- **Exercise prompt**:
Whenever the word "Hrest" turns up in a line of the data below, copy that line.

- **Data shown**:
□ □ □

(* ===== verification/PlainControl.v ===== *)
(** * A concrete request and reply format

    The theorems on the control socket hold for every format with the laws of
    [ControlCodec].  This one shows that the laws can hold and lets the
    examples evaluate: a value is a list of fields, and a field is written
    with two letters per byte and a full stop at its end. *)

From S2P Require Import Prelude GoString GoUnicode GoConv GoErrors GoPath GoOS Target Helper.
From S2P Require Import Control.
Open Scope Z_scope.

Definition letter (n : Z) : byte := zb (97 + n).
Definition put_letters (b : byte) : bytes := [letter (bz b / 16); letter (bz b mod 16)].
Definition put_item (f : bytes) : bytes := flat_map put_letters f ++ !".".

Fixpoint get_item (s : bytes) : option (bytes * bytes) :=
  match s with
  | [] => None
  | x :: s' =>
      if Byte.eqb x "."%byte then Some ([], s')
      else match s' with
           | [] => None
           | y :: s'' => '(f, rest) ← get_item s''; Some (zb ((bz x - 97) * 16 + (bz y - 97)) :: f, rest)
           end
  end.

Lemma letters_read b :
  Byte.eqb (letter (bz b / 16)) "." || Byte.eqb (letter (bz b / 16)) x0a ||
  Byte.eqb (letter (bz b mod 16)) x0a ||
  negb (Byte.eqb (zb ((bz (letter (bz b / 16)) - 97) * 16 + (bz (letter (bz b mod 16)) - 97))) b) = false.
Proof.
  apply negb_true_iff. revert b.
  all_bytes.
Qed.

Lemma get_put_item f rest : get_item (put_item f ++ rest) = Some (f, rest).
Proof.
  unfold put_item. rewrite <- app_assoc. induction f as [|b f IH]; [done|].
  cbn [flat_map put_letters app get_item]. pose proof (letters_read b) as Hb.
  apply orb_false_iff in Hb as [[[Hb _]%orb_false_iff _]%orb_false_iff Hz%negb_false_iff].
  rewrite Hb. cbn [app] in IH. rewrite IH. apply byte_eqb_true in Hz. by rewrite Hz.
Qed.

Lemma put_item_line f : x0a ∉ put_item f.
Proof.
  unfold put_item. induction f as [|b f IH]; [by intros [[=]|[]%elem_of_nil]%elem_of_cons|].
  pose proof (letters_read b) as Hb.
  apply orb_false_iff in Hb as [[[_ Hb]%orb_false_iff Hb']%orb_false_iff _].
  apply byte_eqb_false in Hb, Hb'. cbn [flat_map put_letters app].
  intros [E|[E|E]%elem_of_cons]%elem_of_cons; congruence.
Qed.

Fixpoint get_items (n : nat) (s : bytes) : option (list bytes * bytes) :=
  match n with
  | O => Some ([], s)
  | S n' => '(f, s) ← get_item s; '(fs, s) ← get_items n' s; Some (f :: fs, s)
  end.

Lemma get_put_items fs rest :
  get_items (length fs) (flat_map put_item fs ++ rest) = Some (fs, rest).
Proof.
  induction fs as [|f fs IH]; [done|]. cbn [length get_items flat_map].
  rewrite <- app_assoc, get_put_item. cbn [mbind option_bind]. by rewrite IH.
Qed.

Definition status_items (s : Status) : list bytes :=
  let t := StTarget s in
  [StID s; StName s; State s; PairingURL s; QR s; StDirectory s; itoa (Clients s);
   format_uint (StStartedAt s); SocketPath t; Generation t; SessionID t; WindowID t; SessionName t;
   WindowName t; Directory t; Warning s].
Definition response_items (r : response) : list bytes :=
  match rspError r, rspStatus r with
  | None, None => [!"n"; []; []]
  | None, Some s => [!"s"; []; []] ++ status_items s
  | Some (c, m), None => [!"e"; c; m]
  | Some (c, m), Some s => [!"b"; c; m] ++ status_items s
  end.

Definition items_status (fs : list bytes) : option Status :=
  match fs with
  | [id; name; st; url; qr; dir; clients; started; tsocket; tgen; tsid; twid; tsname; twname; tdir; warn] =>
      c ← parse_int clients; at_ ← digits_acc 0 started;
      Some {| StID := id; StName := name; State := st; PairingURL := url; QR := qr; StDirectory := dir;
              Clients := c; StStartedAt := at_; Warning := warn;
              StTarget := {| SocketPath := tsocket; Target.Generation := tgen; SessionID := tsid;
                WindowID := twid; SessionName := tsname; WindowName := twname; Directory := tdir |} |}
  | _ => None
  end.

Lemma items_status_items s : sendable_status s -> items_status (status_items s) = Some s.
Proof.
  intros (_ & _ & Hc & Hs). unfold items_status, status_items.
  rewrite !atoi_itoa, digits_format_uint by lia. destruct s as [? ? ? ? ? ? ? ? [] ?]. done.
Qed.

Definition read_response (data : bytes) : option response :=
  '(head, rest) ← get_items 3 data;
  match head with
  | [tag; c; m] =>
      if tag ==b !"n" then Some {| rspStatus := None; rspError := None |}
      else if tag ==b !"e" then Some (error_reply c m)
      else '(fs, _) ← get_items 16 rest; s ← items_status fs;
           if tag ==b !"s" then Some (status_reply s)
           else Some {| rspStatus := Some s; rspError := Some (c, m) |}
  | _ => None
  end.

Lemma read_head a b c rest : get_items 3 (flat_map put_item [a; b; c] ++ rest) = Some ([a; b; c], rest).
Proof. exact (get_put_items [a; b; c] rest). Qed.
Lemma read_status s : get_items 16 (flat_map put_item (status_items s)) = Some (status_items s, []).
Proof. pose proof (get_put_items (status_items s) []) as Hg. by rewrite app_nil_r in Hg. Qed.

Lemma read_response_items r : sendable r -> read_response (flat_map put_item (response_items r)) = Some r.
Proof.
  intros [Hs _]. unfold read_response.
  destruct r as [[s|] [[c m]|]]; unfold response_items; cbn [rspStatus rspError].
  - rewrite flat_map_app, read_head. cbn [mbind option_bind]. rewrite !bool_decide_false by done.
    rewrite read_status. cbn [mbind option_bind]. by rewrite items_status_items by (by apply Hs).
  - rewrite flat_map_app, read_head. cbn [mbind option_bind]. rewrite !(bool_decide_false (!"s" = _)) by done.
    rewrite read_status. cbn [mbind option_bind]. by rewrite items_status_items by (by apply Hs).
  - rewrite <- (app_nil_r (flat_map put_item _)), read_head. done.
  - rewrite <- (app_nil_r (flat_map put_item _)), read_head. done.
Qed.

#[export, refine] Instance plain_control : ControlCodec := {|
  encode_request r := Ok (flat_map put_item [InstanceID r; Action r; ReqName r] ++ [x0a]);
  decode_request data :=
    match get_items 3 data with
    | Some ([id; action; name], rest) => Ok ({| InstanceID := id; Action := action; ReqName := name |}, rest)
    | _ => Err (EText !"unexpected end of input")
    end;
  decode_trailing rest := if rest ==b [x0a] then Err (ESentinel IoEOF) else Ok ();
  encode_response r := flat_map put_item (response_items r);
  decode_response data :=
    match read_response data with Some r => Ok r | None => Err (EText !"unexpected end of input") end
|}.
Proof.
  - intros r _. exists (flat_map put_item [InstanceID r; Action r; ReqName r]), [x0a].
    split; [done|]. split.
    + cbn [flat_map]. rewrite !elem_of_app. intros [E|[E|[E|E]]]; try (by apply put_item_line in E).
      by apply elem_of_nil in E.
    + change 3%nat with (length [InstanceID r; Action r; ReqName r]). rewrite get_put_items.
      destruct r. done.
  - intros r Hr. by rewrite read_response_items.
Defined.
(* ===== verification/MirrorProtocol.v ===== *)
(** * The frames of a mirror connection (internal/mirror/protocol.go)

    A frame is a tag and a payload.  Some tags carry JSON; which tags either
    side may send, and with what, is checked before sending and after
    receiving.  Output is cut so that every frame fits a message. *)

From S2P Require Import Prelude GoString GoConv GoErrors.
Open Scope Z_scope.

Definition ProtocolVersion : Z := 3.

Definition TagClientHello : Z := 0x01.
Definition TagClose : Z := 0x05.
Definition TagInput : Z := 0x06.
Definition TagOutput : Z := 0x07.
Definition TagReady : Z := 0x08.
Definition TagShutdown : Z := 0x0a.
Definition TagError : Z := 0x0b.

Definition MaxWireMessage : Z := 131072.         (* 128 << 10 *)
Definition MaxClientQueueBytes : Z := 1048576.   (* 1 << 20 *)
Definition MaxHandshakes : Z := 16.
Definition MaxClients : Z := 8.

Record Ready := { RdID : bytes; RdGeneration : bytes; Columns : Z; Rows : Z }.   (* uint16 sizes *)
Record Shutdown := { Reason : bytes; ShRetry : bool }.
Record ProtocolError := { PeCode : bytes; PeMessage : bytes; PeRetry : bool }.

(** A frame's value, of dynamic type in the code. *)
Inductive value :=
| VNil
| VBytes (b : bytes)
| VHello (version : Z)
| VReady (r : Ready)
| VShutdown (s : Shutdown)
| VError (e : ProtocolError)
| VOther.

(** [0x%02x]. *)
Definition tag_text (tag : Z) : bytes := !"0x" ++ hex_encode [zb tag].

Definition isControlTag (tag : Z) : bool :=
  (tag =? TagClientHello) || (tag =? TagReady) || (tag =? TagShutdown) || (tag =? TagError).

(** ** The format of control payloads

    [decode_as shape] reads the first JSON value into a Go value of the type
    of [shape], unknown fields refused; [decode_after] tries to read another
    one.  The law: a marshalled value reads back, with nothing after it. *)
Definition same_type (a b : value) : bool :=
  match a, b with
  | VHello _, VHello _ | VReady _, VReady _ | VShutdown _, VShutdown _ | VError _, VError _ => true
  | _, _ => false
  end.

Class FrameCodec := {
  portable : value -> Prop;
  marshal : value -> result bytes;
  decode_as : value -> bytes -> result (value * bytes);
  decode_after : bytes -> result ();
  frame_law : forall shape v, portable v -> same_type shape v = true -> exists payload rest,
    marshal v = Ok payload /\ decode_as shape payload = Ok (v, rest) /\
    decode_after rest = Err (ESentinel IoEOF)
}.

Section Control.
Context `{FrameCodec}.

Definition no_control_data (tag : Z) : error :=
  EText (!"tag " ++ tag_text tag ++ !" does not carry JSON control data").
Definition control_too_large : error := EText !"control payload exceeds wire limit".

Definition EncodeControl (tag : Z) (v : value) : result bytes :=
  fail_if negb (isControlTag tag) with no_control_data tag;;
  match marshal v with
  | Err err => Err (wrapf (!"encode control tag " ++ tag_text tag ++ !": ") err)
  | Ok payload => fail_if MaxWireMessage <? len payload + 1 + 16 with control_too_large;; Ok payload
  end.

Definition DecodeControl (tag : Z) (payload : bytes) (shape : value) : result value :=
  fail_if negb (isControlTag tag) with no_control_data tag;;
  fail_if MaxWireMessage <? len payload + 1 + 16 with control_too_large;;
  match decode_as shape payload with
  | Err err => Err (wrapf (!"decode control tag " ++ tag_text tag ++ !": ") err)
  | Ok (dst, rest) =>
      match decode_after rest with
      | Err err => if errors_is IoEOF err then Ok dst
                   else Err (wrapf !"decode trailing control data: " err)
      | Ok _ => Err (EText !"control payload contains trailing JSON value")
      end
  end.
End Control.

(** ** What each side may send *)

Definition too_large_payload (payload : bytes) : bool := MaxWireMessage <? len payload + 1 + 16.

Definition ValidateClientFrame (tag : Z) (v : value) : option error :=
  if tag =? TagClientHello then
    match v with
    | VHello version =>
        if negb (version =? ProtocolVersion)
        then Some (EText (!"unsupported protocol version " ++ itoa version)) else None
    | _ => Some (EText !"invalid client hello payload")
    end
  else if tag =? TagClose then
    match v with
    | VNil => None
    | VBytes payload => if negb (len payload =? 0)
                        then Some (EText !"close payload must be empty") else None
    | _ => Some (EText !"invalid close payload")
    end
  else if tag =? TagInput then
    match v with
    | VBytes payload => if too_large_payload payload
                        then Some (EText !"input payload exceeds wire limit") else None
    | _ => Some (EText !"invalid input payload")
    end
  else Some (EText (!"tag " ++ tag_text tag ++ !" is not valid from client")).

Definition validateIdentity (id generation : bytes) : option error :=
  if id ==b [] then Some (EText !"session id is required")
  else if generation ==b [] then Some (EText !"session generation is required") else None.

Definition validateDimensions (columns rows : Z) : option error :=
  if (columns <? 2) || (500 <? columns)
  then Some (EText (!"columns " ++ itoa columns ++ !" outside 2..500"))
  else if (rows <? 2) || (300 <? rows)
  then Some (EText (!"rows " ++ itoa rows ++ !" outside 2..300")) else None.

Definition ValidateServerFrame (tag : Z) (v : value) : option error :=
  if tag =? TagClose then
    match v with
    | VNil => None
    | VBytes payload => if negb (len payload =? 0)
                        then Some (EText !"close acknowledgement payload must be empty") else None
    | _ => Some (EText !"invalid close acknowledgement payload")
    end
  else if tag =? TagOutput then
    match v with
    | VBytes payload => if too_large_payload payload
                        then Some (EText !"output payload exceeds wire limit") else None
    | _ => Some (EText !"invalid output payload")
    end
  else if tag =? TagReady then
    match v with
    | VReady opened =>
        match validateIdentity (RdID opened) (RdGeneration opened) with
        | Some err => Some err
        | None => validateDimensions (Columns opened) (Rows opened)
        end
    | _ => Some (EText !"invalid opened payload")
    end
  else if tag =? TagShutdown then
    match v with VShutdown _ => None | _ => Some (EText !"invalid shutdown payload") end
  else if tag =? TagError then
    match v with
    | VError e => if (PeCode e ==b []) || (PeMessage e ==b [])
                  then Some (EText !"invalid error payload") else None
    | _ => Some (EText !"invalid error payload")
    end
  else Some (EText (!"tag " ++ tag_text tag ++ !" is not valid from server")).

(** ** Cutting output *)

Definition maxPlainPayload : Z := MaxWireMessage - 1 - 16.

(** The loop takes at least one byte a round: the length is enough fuel. *)
Fixpoint chunk_loop (fuel : nat) (data : bytes) : list bytes :=
  match fuel with
  | O => []
  | S fuel' =>
      if len data <=? 0 then [] else
      let size := Z.to_nat (Z.min (len data) maxPlainPayload) in
      take size data :: chunk_loop fuel' (drop size data)
  end.
Definition ChunkOutput (data : bytes) : list bytes := chunk_loop (length data) data.

(** ** Lemmas *)

Lemma chunk_loop_concat fuel : forall data, (length data <= fuel)%nat -> concat (chunk_loop fuel data) = data.
Proof.
  induction fuel as [|fuel IH]; intros data Hl; simpl; [by destruct data; [|simpl in Hl; lia]|].
  destruct (len data <=? 0) eqn:Hz; guards.
  - rewrite (len_zero_inv data); [done|]. pose proof (len_nonneg data). lia.
  - simpl. rewrite IH; [apply take_drop|]. rewrite length_drop. unfold len, maxPlainPayload, MaxWireMessage in *. lia.
Qed.

Lemma chunk_loop_bounds fuel : forall data,
  Forall (fun c => 0 < len c <= maxPlainPayload) (chunk_loop fuel data).
Proof.
  induction fuel as [|fuel IH]; intros data; simpl; [constructor|].
  destruct (len data <=? 0) eqn:Hz; guards; [constructor|]. constructor; [|apply IH].
  unfold len in *. rewrite length_take. unfold maxPlainPayload, MaxWireMessage. lia.
Qed.

(** The chunks but the last are full. *)
Lemma chunk_loop_full fuel : forall data, (length data <= fuel)%nat ->
  forall pre c, chunk_loop fuel data = pre ++ [c] -> Forall (fun d => len d = maxPlainPayload) pre.
Proof.
  induction fuel as [|fuel IH]; intros data Hl pre c; simpl; [by destruct pre|].
  destruct (len data <=? 0) eqn:Hz; guards; [by destruct pre|].
  destruct pre as [|p pre]; [constructor|]. simpl. intros [= <- Hrest].
  constructor; [|eapply IH; [|exact Hrest]].
  - destruct (Z.le_gt_cases (len data) maxPlainPayload) as [Hle|Hgt].
    + rewrite Z.min_l in Hrest by done. unfold len in Hrest. rewrite Nat2Z.id, drop_all in Hrest.
      destruct fuel; simpl in Hrest; destruct pre; discriminate.
    + rewrite Z.min_r by lia. unfold len in *. rewrite length_take. unfold maxPlainPayload, MaxWireMessage in *. lia.
  - rewrite length_drop. unfold len, maxPlainPayload, MaxWireMessage in *. lia.
Qed.

(** Output is cut without loss.  The chunks put together are the output;
    every chunk is non-empty and fits a message with its tag and the cipher's
    overhead, so that it is a valid output frame; and all but the last are as
    long as they can be. *)
Theorem chunks_are_the_output (data : bytes) :
  concat (ChunkOutput data) = data /\
  Forall (fun c => c <> [] /\ len c + 1 + 16 <= MaxWireMessage /\
                   ValidateServerFrame TagOutput (VBytes c) = None) (ChunkOutput data) /\
  (forall pre c, ChunkOutput data = pre ++ [c] ->
     Forall (fun d => len d + 1 + 16 = MaxWireMessage) pre).
Proof.
  unfold ChunkOutput. split_and!.
  - by apply chunk_loop_concat.
  - eapply Forall_impl; [apply chunk_loop_bounds|]. intros c [H1 H2]. split_and!.
    + intros ->. by vm_compute in H1.
    + unfold maxPlainPayload in H2. lia.
    + unfold ValidateServerFrame, too_large_payload.
      replace (MaxWireMessage <? _) with false; [done|].
      symmetry. apply Z.ltb_ge. unfold maxPlainPayload in H2. lia.
  - intros pre c Hp. eapply Forall_impl; [by eapply chunk_loop_full|].
    intros d. unfold maxPlainPayload. lia.
Qed.
(* ===== verification/MirrorDiagnosticsProps.v ===== *)
(** * The diagnostics log stays within its bounds

    A record is written as one short line without control characters, and
    whatever fails, the log and its backup never outgrow their limit and no
    other file changes. *)

From S2P Require Import Prelude GoString GoUnicode GoConv GoErrors GoPath GoUtf8 GoJson GoOS.
From S2P Require Import MirrorDiagnostics PlainCodec.
Open Scope Z_scope.

(** ** Lines *)













(** ** Sizes *)

(** [k] more bytes fit the log at [p]. *)
Definition fits (p : bytes) (k : Z) (w : world) : Prop :=
  forall n, files w !! p = Some n -> len (n_data n) + k <= maxDiagnosticLogSize.

(** Calls that put no data into a file. *)
Definition no_data (w w' : world) : Prop :=
  forall p k, k <= maxDiagnosticLogSize -> fits p k w -> fits p k w'.
#[export] Instance no_data_preorder : CallPreorder no_data.
Proof.
  split.
  - intros w p k Hk Hf. exact Hf.
  - intros w1 w2 w3 H1 H2 p k Hk Hf. by apply H2, H1.
  - intros w p k Hk Hf. exact Hf.
Qed.

Lemma no_data_add w path k perm : no_data w (add_node w path k perm).
Proof.
  intros p j Hj Hf n. simpl. intros [[_ <-]|[_ H]]%lookup_insert_Some; [simpl; unfold len; simpl; lia|].
  by apply Hf.
Qed.

Lemma no_data_mkdir_all fuel : forall path perm w, no_data w (snd (mkdir_all fuel path perm w)).
Proof.
  induction fuel as [|fuel IH]; intros path perm w; cbn [mkdir_all]; [apply cp_refl|].
  destruct (follow w path) as [[p n]|]; [destruct (n_kind n); apply cp_refl|].
  destruct (files w !! path); [apply cp_refl|].
  assert (forall w1, no_data w w1 -> no_data w (snd (match files w1 !! path with
      | None => (Ok (), add_node w1 path KDirectory perm)
      | Some n => match n_kind n with
                  | KDirectory => (Ok (), w1)
                  | _ => (Err (ESys !"mkdir" path EEXIST), w1)
                  end
      end))) as Hstep.
  { intros w1 H1. destruct (files w1 !! path) as [n|]; [by destruct (n_kind n)|].
    eapply cp_trans; [done|apply no_data_add]. }
  case_bool_decide; [by apply Hstep, cp_refl|].
  pose proof (IH (path_dir path) perm w) as Hw.
  destruct (mkdir_all fuel (path_dir path) perm w) as [[u|e] w1]; [by apply Hstep|done].
Qed.

Section Sizes.
Variable o : oracle.

Lemma no_data_mkdir path perm : respects no_data (MkdirAll o path perm).
Proof. apply respects_call; [apply _|]. intros w. apply no_data_mkdir_all. Qed.

Lemma no_data_chmod path perm : respects no_data (Chmod o path perm).
Proof.
  apply respects_call; [apply _|]. intros w. destruct (follow w path) as [[q n]|] eqn:Hf; [|apply cp_refl].
  assert (files w !! q = Some n) as Hq by (unfold follow in Hf; repeat case_match; by simplify_eq).
  intros p k Hk Hfit m. simpl. intros [[<- <-]|[_ H]]%lookup_insert_Some; [|by apply Hfit].
  simpl. by apply Hfit.
Qed.

Lemma no_data_open path create nofollow perm : respects no_data (OpenFile o path create nofollow perm).
Proof.
  apply respects_call; [apply _|]. intros w. destruct (files w !! path).
  - repeat case_match; apply cp_refl.
  - destruct create; [apply no_data_add|apply cp_refl].
Qed.

Lemma no_data_remove path : respects no_data (Remove o path).
Proof.
  apply respects_call; [apply _|]. intros w. destruct (files w !! path) as [m|]; [|apply cp_refl].
  intros p k Hk Hf n. simpl. intros [_ H]%lookup_delete_Some. by apply Hf.
Qed.
End Sizes.

Ltac no_data :=
  respects_with ltac:(idtac; first [ apply no_data_mkdir | apply no_data_chmod | apply no_data_open
                            | apply no_data_remove | typeclasses eauto ]).

(** ** The log and its backup *)

Definition log_bounded (path : bytes) (w : world) : Prop :=
  fits path 0 w /\ fits (path ++ !".1") 0 w.

Lemma no_data_bounded path w w' : no_data w w' -> log_bounded path w -> log_bounded path w'.
Proof. intros H [H1 H2]. split; apply H; done. Qed.


Section Bounded.
Variable o : oracle.
Hypothesis honest_o : honest o.





Lemma no_data_keeps path {A} (m : os A) k : k <= maxDiagnosticLogSize -> respects no_data m ->
  forall w, log_bounded path w -> fits path k w ->
    log_bounded path (snd (m w)) /\ fits path k (snd (m w)).
Proof. intros Hk Hm w Hb Hf. split; [by eapply no_data_bounded|by apply Hm]. Qed.








End Bounded.








Lemma rotate_ok m secret pairing qr : manager_ok m -> m_state m = StateReady ->
  pairing_url (publicURL m) secret = Ok pairing -> terminal_qr pairing = Ok qr ->
  manager_ok (m <| m_secret := Some secret |> <| pairingURL := pairing |> <| m_qr := qr |>
                <| active := ∅ |> <| opening := ∅ |> <| clients := ∅ |>).
Proof.
  intros Hm Hs Hp Hq. split; cbn; try done; try apply Hm; try congruence.
  - intros _. destruct (ok_ready m Hm Hs) as (?&?&?&_). split_and!; try done. by exists secret.
  - intros c [x Hx]. by rewrite lookup_empty in Hx.
  - intros c [x Hx]. by rewrite lookup_empty in Hx.
Qed.

Lemma exec_op i a es s : op_only i = true -> manager_ok (mgr s) -> instr_ok (mgr s) i -> op_step (exec_ i a es s).
Proof.
  intros Hi Hm Hok. destruct i; try discriminate Hi; cbn [exec]; cbn [exec_start]; cbn [exec_rotate]; cbn [instr_ok] in Hok.
  - destruct (an_random a); by apply same_op_step.
  - destruct (an_err a); by apply same_op_step.
  - destruct (an_err a); by apply same_op_step.
  - repeat case_goal; by apply same_op_step.
  - destruct Hok as (Hs & Hp & Hq). match goal with |- context [if ?b then _ else _] => destruct b end;
      split; cbn [o_sh o_code o_spawn]; try done.
    + eapply flags_ok; [|exact Hm|by left|done..]. by split.
    + by apply commit_ok.
  - pose proof (starting_not_shut _ Hm Hok). unfold failStart. case_goal; split; cbn [o_sh o_code o_spawn]; try done.
    + apply idle_ok; [done|congruence|done..].
    + apply idle_ok; [done|congruence|done..].
  - destruct Hok as [Hs ->]. repeat case_goal; apply same_op_step; try done.
  - destruct Hok as (Hs & Hp & Hq). destruct (m_server (mgr s)); [|by apply same_op_step].
    case_goal; [by apply same_op_step|]. guards. split; [by apply rotate_ok| |done].
    apply plain_done; [|done]. cbn [o_code]. repeat (apply plain_code_app; split); try done. by apply plain_map_close.
Qed.

(** ** The sections that take [opMu] *)

Lemma clear_ok m h st text : (length (events m) <= maxEvents)%nat -> st <> StateReady -> st <> StateStarting ->
  (st <> StateFailed -> text = []) -> (shutdown m = true -> st = StateStopped) ->
  manager_ok (snd (clearLocked h st text m)).
Proof.
  intros Hm H1 H2 H3 H4. unfold clearLocked, detachClientsLocked. split; cbn; try done.
  - intros c [x Hx]. by rewrite lookup_empty in Hx.
  - intros c [x Hx]. by rewrite lookup_empty in Hx.
Qed.

Lemma lock_ok c es s : manager_ok (mgr s) -> m_state (mgr s) <> StateStarting -> op_step (lock_section c es s).
Proof.
  intros Hm Hs. destruct c; open_section.
  - case_goal; [by apply same_op_step|]. case_goal; [by apply same_op_step|]. guards.
    split; cbn [o_sh o_code o_spawn]; try done. cbn [mgr make].
    apply (flags_ok ((mgr s) <| m_state := StateStarting |> <| errText := [] |>)); try done; [|by left].
    by apply idle_ok.
  - case_goal; by apply same_op_step.
  - case_goal; [by apply same_op_step|]. split; cbn [o_sh o_code o_spawn]; [|apply plain_done|done].
    + apply (clear_ok ((mgr s) <| shutdown := true |>) (heap s)); try done. apply Hm.
    + apply plain_code_app. split; [apply plain_cleanup|done].
    + done.
  - case_goal; [by apply same_op_step|]. guards.
    split; cbn [o_sh o_code o_spawn]; [|apply plain_done|done].
    + eapply (clear_ok (mgr s) (heap s)); try done; [apply Hm|congruence].
    + apply (plain_code_app [_]). split; [done|].
      apply plain_code_app. split; [apply plain_cleanup|done].
    + done.
Qed.

(** ** Every reachable world *)

Record world_ok (w : world) : Prop := {
  wo_manager : manager_ok (mgr (sh w));
  wo_op : op_ok (mgr (sh w)) (op_code w);
  wo_pool : plain_code (pool_code w)
}.

Lemma pool_code_app l1 l2 : concat (map code (l1 ++ l2)) = concat (map code l1) ++ concat (map code l2).
Proof. by rewrite map_app, concat_app. Qed.
Lemma goroutines_code cs : concat (map code (map goroutine cs)) = concat cs.
Proof. induction cs as [|c cs IH]; [done|]. cbn. by rewrite IH. Qed.

Lemma call_plain i : is_call i = true -> op_only i = false.
Proof. by destruct i. Qed.
Lemma plain_cons i k : plain_code (i :: k) <-> op_only i = false /\ plain_code k.
Proof. unfold plain_code. cbn. by rewrite andb_true_iff, negb_true_iff. Qed.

□ □ □

- **Answer to this task**:
  destruct pre as [|p pre]; [constructor|]. simpl. intros [= <- Hrest].
  constructor; [|eapply IH; [|exact Hrest]].
    + rewrite Z.min_l in Hrest by done. unfold len in Hrest. rewrite Nat2Z.id, drop_all in Hrest.
      destruct fuel; simpl in Hrest; destruct pre; discriminate.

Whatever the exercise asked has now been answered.